__Exercise aim__: For the material below, output exactly the span from the line with "- rewrite (rs_of_zero_avgDown" to the line with "s = infinity)) /\", including both, and nothing besides.

»»

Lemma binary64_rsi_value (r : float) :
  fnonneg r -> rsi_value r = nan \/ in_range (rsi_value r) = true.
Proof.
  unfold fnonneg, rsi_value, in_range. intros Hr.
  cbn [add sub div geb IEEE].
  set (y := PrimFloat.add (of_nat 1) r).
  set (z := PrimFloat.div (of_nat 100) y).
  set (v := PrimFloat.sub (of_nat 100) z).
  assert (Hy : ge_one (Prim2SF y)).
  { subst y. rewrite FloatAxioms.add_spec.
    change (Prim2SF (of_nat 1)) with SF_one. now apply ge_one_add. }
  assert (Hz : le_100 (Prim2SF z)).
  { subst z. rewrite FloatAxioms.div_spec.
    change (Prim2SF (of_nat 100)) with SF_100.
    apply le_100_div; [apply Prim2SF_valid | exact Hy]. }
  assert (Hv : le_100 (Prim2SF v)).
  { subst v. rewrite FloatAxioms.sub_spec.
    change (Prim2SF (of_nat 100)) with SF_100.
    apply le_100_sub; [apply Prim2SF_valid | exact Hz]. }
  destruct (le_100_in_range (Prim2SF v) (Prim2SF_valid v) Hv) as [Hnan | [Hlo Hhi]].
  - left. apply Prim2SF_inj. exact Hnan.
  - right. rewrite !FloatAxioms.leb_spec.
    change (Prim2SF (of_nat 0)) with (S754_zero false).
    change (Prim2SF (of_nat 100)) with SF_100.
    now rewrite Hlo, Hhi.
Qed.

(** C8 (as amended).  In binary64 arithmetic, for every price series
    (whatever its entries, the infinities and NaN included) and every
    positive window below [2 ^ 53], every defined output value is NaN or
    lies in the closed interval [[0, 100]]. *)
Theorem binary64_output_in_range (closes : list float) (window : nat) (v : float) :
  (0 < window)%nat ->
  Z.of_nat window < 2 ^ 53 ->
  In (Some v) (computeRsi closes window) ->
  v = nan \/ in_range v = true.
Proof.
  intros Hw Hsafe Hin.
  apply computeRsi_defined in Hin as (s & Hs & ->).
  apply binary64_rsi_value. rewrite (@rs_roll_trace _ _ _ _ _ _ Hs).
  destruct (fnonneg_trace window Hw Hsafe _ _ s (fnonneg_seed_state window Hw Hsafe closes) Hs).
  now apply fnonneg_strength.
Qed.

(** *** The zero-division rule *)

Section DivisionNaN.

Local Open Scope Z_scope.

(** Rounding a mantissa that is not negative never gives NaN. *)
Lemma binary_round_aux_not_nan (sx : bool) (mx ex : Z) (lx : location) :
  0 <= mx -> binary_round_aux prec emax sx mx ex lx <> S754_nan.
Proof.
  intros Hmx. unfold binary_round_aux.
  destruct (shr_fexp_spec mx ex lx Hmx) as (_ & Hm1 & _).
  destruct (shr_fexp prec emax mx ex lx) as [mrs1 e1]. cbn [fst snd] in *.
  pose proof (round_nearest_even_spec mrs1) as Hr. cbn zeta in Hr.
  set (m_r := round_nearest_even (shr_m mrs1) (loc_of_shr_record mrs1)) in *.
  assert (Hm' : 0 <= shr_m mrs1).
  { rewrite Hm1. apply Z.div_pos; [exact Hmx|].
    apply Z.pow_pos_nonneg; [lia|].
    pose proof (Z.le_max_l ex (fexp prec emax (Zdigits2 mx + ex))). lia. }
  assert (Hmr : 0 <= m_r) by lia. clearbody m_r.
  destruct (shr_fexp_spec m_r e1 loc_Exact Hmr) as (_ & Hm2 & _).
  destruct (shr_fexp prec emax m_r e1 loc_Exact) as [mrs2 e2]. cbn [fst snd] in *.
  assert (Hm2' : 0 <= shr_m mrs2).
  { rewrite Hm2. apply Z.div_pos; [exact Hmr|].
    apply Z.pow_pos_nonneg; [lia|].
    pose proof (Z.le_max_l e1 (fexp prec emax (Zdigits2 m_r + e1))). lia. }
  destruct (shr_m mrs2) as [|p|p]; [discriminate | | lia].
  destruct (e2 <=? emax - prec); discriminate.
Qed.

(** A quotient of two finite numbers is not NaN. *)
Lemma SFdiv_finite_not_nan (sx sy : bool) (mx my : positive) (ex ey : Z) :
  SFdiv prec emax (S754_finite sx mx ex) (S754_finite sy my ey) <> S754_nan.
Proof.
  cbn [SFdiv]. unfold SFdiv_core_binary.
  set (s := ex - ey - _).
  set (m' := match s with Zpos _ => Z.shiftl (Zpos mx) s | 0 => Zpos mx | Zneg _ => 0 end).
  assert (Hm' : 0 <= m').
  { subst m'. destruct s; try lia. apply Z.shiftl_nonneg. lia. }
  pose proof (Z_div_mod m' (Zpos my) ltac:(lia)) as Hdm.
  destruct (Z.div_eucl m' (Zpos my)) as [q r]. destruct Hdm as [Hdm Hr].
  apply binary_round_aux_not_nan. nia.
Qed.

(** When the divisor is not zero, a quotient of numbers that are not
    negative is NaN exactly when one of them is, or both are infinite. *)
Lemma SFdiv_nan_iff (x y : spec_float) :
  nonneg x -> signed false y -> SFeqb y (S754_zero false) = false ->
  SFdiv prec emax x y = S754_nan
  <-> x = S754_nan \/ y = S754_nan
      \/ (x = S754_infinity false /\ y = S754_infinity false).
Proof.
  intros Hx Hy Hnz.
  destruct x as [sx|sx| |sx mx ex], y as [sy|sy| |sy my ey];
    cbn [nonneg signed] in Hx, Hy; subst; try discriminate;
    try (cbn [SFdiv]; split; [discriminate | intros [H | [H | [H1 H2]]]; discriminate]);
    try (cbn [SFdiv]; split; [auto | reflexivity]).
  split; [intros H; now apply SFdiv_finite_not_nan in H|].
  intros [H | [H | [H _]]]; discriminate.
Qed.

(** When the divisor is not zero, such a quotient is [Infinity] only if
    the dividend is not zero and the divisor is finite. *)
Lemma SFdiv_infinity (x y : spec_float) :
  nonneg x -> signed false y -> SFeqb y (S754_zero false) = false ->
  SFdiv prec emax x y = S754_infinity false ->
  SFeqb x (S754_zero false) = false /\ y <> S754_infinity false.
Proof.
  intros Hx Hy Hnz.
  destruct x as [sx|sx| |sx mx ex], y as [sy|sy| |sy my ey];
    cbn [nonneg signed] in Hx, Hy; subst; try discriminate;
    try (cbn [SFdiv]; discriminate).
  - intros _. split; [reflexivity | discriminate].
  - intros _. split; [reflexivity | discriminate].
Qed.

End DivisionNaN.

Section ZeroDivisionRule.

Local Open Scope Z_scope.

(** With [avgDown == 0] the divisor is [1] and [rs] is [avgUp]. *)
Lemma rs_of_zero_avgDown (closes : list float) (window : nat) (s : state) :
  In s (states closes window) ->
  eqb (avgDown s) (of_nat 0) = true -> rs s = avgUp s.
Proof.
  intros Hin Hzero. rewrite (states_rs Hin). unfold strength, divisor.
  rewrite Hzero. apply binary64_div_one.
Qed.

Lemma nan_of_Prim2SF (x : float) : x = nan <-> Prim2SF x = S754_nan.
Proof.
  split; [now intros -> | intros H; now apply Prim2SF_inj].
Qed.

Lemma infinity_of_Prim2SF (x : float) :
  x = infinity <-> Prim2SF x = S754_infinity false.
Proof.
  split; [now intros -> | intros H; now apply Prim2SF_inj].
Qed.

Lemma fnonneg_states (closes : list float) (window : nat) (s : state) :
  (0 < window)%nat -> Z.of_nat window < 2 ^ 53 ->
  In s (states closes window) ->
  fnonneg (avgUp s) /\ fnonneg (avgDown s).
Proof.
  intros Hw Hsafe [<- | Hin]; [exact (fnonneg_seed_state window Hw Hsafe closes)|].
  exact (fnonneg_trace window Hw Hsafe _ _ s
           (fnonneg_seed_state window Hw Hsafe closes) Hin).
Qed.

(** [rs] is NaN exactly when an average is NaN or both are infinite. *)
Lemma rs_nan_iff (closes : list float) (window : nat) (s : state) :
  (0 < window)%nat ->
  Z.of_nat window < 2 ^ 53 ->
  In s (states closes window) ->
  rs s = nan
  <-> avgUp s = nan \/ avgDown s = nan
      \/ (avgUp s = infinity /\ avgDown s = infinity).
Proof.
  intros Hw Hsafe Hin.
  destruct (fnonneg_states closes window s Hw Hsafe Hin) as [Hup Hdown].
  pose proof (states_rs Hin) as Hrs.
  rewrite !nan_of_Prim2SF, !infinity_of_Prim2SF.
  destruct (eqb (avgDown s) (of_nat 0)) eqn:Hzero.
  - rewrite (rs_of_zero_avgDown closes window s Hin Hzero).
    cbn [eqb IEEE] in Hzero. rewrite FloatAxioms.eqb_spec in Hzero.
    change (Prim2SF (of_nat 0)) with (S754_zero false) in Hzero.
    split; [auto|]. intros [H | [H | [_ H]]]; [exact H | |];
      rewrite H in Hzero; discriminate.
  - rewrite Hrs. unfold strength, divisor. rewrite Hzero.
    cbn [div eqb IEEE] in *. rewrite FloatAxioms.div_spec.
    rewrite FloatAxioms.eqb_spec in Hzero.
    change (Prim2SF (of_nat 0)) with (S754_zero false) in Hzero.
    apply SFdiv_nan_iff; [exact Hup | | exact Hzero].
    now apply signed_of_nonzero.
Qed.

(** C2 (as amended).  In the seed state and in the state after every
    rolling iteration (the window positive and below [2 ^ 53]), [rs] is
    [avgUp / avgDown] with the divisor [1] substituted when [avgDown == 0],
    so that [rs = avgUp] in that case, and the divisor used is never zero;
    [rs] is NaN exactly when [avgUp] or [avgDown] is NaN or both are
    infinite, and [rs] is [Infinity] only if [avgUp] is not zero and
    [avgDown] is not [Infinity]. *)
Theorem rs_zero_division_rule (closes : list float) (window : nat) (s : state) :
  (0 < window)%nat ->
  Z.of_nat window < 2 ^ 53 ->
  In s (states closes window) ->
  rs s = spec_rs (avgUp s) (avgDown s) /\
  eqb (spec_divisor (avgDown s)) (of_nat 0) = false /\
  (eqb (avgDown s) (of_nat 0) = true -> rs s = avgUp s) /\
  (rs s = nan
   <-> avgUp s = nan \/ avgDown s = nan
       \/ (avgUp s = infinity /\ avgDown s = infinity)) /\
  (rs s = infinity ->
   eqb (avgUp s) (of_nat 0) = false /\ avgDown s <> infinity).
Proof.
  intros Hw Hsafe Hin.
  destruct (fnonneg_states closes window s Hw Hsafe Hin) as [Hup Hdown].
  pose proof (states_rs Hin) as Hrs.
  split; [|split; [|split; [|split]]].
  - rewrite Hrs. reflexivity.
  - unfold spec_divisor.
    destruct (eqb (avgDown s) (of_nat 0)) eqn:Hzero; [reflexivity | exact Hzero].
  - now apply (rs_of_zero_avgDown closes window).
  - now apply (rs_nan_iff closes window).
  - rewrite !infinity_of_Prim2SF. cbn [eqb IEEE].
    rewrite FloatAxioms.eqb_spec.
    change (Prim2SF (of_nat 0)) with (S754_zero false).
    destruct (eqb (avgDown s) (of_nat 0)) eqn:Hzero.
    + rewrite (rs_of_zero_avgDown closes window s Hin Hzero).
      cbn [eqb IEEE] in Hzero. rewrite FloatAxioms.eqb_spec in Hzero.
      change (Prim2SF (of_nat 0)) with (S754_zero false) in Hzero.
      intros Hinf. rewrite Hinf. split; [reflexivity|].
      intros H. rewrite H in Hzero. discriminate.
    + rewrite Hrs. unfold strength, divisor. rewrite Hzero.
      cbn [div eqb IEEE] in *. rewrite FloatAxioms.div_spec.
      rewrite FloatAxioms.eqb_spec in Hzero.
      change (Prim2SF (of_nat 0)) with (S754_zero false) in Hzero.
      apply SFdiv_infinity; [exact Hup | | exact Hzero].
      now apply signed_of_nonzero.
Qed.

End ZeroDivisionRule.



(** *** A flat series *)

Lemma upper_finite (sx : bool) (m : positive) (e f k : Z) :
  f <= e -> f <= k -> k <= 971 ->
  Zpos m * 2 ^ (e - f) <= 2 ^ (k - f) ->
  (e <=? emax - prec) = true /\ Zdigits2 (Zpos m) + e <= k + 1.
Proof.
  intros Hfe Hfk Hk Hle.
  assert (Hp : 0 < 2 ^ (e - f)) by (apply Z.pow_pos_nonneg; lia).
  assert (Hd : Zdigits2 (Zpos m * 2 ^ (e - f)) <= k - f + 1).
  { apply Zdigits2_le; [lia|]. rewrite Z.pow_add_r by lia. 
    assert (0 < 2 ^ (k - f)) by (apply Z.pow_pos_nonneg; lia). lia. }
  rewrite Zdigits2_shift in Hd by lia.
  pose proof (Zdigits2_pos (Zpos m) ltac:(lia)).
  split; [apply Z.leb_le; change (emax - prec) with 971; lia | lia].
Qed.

««

__Result for this task__:
  - rewrite (rs_of_zero_avgDown closes window s Hin Hzero).
    cbn [eqb IEEE] in Hzero. rewrite FloatAxioms.eqb_spec in Hzero.
    change (Prim2SF (of_nat 0)) with (S754_zero false) in Hzero.
    split; [auto|]. intros [H | [H | [_ H]]]; [exact H | |];
      rewrite H in Hzero; discriminate.
  - rewrite Hrs. unfold strength, divisor. rewrite Hzero.
    cbn [div eqb IEEE] in *. rewrite FloatAxioms.div_spec.
    rewrite FloatAxioms.eqb_spec in Hzero.
    change (Prim2SF (of_nat 0)) with (S754_zero false) in Hzero.
    apply SFdiv_nan_iff; [exact Hup | | exact Hzero].
    now apply signed_of_nonzero.
Qed.

(** C2 (as amended).  In the seed state and in the state after every
    rolling iteration (the window positive and below [2 ^ 53]), [rs] is
    [avgUp / avgDown] with the divisor [1] substituted when [avgDown == 0],
    so that [rs = avgUp] in that case, and the divisor used is never zero;
    [rs] is NaN exactly when [avgUp] or [avgDown] is NaN or both are
    infinite, and [rs] is [Infinity] only if [avgUp] is not zero and
    [avgDown] is not [Infinity]. *)
Theorem rs_zero_division_rule (closes : list float) (window : nat) (s : state) :
  (0 < window)%nat ->
  Z.of_nat window < 2 ^ 53 ->
  In s (states closes window) ->
  rs s = spec_rs (avgUp s) (avgDown s) /\
  eqb (spec_divisor (avgDown s)) (of_nat 0) = false /\
  (eqb (avgDown s) (of_nat 0) = true -> rs s = avgUp s) /\
  (rs s = nan
   <-> avgUp s = nan \/ avgDown s = nan
       \/ (avgUp s = infinity /\ avgDown s = infinity)) /\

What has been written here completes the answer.